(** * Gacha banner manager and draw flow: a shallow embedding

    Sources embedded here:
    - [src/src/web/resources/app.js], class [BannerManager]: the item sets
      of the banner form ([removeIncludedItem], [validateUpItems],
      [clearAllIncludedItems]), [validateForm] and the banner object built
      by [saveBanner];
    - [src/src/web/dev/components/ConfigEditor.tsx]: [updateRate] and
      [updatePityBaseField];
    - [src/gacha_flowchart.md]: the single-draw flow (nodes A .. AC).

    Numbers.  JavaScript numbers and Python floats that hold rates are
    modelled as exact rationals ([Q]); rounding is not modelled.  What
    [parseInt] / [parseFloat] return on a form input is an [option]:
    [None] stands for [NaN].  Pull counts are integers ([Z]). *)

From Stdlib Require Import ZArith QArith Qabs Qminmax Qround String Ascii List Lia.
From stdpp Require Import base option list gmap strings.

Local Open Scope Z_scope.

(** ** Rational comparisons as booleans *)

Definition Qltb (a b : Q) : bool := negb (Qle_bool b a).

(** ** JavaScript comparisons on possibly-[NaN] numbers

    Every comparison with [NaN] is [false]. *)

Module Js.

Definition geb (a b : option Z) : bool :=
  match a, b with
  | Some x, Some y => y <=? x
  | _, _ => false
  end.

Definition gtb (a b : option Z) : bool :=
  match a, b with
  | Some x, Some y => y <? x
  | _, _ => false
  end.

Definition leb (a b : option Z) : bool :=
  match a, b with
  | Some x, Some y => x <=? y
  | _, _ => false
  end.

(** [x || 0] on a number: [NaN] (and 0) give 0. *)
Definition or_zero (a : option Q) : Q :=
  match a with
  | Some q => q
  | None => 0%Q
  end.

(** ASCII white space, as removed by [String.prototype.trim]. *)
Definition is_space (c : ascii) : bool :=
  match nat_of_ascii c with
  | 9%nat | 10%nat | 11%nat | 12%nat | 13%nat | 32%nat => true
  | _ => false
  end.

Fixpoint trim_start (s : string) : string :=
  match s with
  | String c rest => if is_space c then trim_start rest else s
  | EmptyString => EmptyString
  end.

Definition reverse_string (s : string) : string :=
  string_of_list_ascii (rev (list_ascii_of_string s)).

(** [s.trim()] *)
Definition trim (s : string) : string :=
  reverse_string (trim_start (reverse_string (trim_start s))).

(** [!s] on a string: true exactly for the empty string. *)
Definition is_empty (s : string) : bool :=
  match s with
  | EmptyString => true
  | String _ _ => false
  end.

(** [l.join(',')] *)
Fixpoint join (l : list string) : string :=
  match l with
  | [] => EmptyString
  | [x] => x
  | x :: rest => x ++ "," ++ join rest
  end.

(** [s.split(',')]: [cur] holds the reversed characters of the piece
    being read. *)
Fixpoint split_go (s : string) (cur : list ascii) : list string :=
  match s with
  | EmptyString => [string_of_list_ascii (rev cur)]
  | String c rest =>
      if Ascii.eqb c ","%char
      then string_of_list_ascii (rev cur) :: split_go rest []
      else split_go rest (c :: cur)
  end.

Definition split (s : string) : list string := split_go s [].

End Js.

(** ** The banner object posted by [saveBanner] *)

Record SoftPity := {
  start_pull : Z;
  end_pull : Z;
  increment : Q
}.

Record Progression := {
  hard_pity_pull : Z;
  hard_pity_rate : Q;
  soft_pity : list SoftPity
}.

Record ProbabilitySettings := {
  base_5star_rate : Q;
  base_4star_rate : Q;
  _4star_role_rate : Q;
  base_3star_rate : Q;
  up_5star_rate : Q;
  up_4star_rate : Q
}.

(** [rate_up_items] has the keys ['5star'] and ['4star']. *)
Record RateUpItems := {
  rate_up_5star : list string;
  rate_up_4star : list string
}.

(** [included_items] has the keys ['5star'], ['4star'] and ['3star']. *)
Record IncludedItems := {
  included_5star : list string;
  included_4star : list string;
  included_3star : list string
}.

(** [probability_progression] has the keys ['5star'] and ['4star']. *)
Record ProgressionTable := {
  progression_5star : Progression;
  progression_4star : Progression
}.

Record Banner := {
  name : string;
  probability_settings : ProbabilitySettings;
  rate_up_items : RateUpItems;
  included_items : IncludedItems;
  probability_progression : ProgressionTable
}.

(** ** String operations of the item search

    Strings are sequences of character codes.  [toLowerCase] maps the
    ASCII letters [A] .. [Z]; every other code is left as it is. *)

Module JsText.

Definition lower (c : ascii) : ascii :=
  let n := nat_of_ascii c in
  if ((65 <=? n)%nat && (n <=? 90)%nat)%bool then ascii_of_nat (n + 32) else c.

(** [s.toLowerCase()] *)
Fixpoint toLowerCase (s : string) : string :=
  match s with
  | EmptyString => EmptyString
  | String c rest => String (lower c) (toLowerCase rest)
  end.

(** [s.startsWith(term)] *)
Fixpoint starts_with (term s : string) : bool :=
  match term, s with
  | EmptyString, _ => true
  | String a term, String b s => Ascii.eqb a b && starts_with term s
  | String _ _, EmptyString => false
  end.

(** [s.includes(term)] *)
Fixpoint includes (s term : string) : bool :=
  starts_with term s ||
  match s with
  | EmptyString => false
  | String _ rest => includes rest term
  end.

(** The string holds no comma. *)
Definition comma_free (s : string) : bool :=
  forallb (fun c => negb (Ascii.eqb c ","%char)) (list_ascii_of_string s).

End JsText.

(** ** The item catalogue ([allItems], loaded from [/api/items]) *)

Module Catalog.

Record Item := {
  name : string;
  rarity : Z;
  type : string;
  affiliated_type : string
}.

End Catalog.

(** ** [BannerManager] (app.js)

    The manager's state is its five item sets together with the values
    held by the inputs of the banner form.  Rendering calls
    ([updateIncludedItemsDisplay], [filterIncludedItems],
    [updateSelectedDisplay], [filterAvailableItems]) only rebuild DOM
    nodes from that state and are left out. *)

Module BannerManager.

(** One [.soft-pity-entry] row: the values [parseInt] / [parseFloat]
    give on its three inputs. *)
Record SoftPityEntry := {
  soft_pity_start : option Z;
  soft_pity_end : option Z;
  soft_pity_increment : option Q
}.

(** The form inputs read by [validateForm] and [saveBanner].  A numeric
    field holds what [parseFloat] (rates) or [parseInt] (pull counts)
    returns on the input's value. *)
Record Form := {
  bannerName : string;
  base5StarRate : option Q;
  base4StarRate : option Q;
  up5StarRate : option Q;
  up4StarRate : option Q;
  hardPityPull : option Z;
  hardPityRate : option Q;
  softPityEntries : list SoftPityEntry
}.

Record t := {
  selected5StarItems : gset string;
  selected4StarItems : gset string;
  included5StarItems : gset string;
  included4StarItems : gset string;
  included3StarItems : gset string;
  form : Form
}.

━━━━━━━━━━

Task brief —
How many lines in the listing contain "comparisons"? Answer with the number alone.

Response to the exercise —
2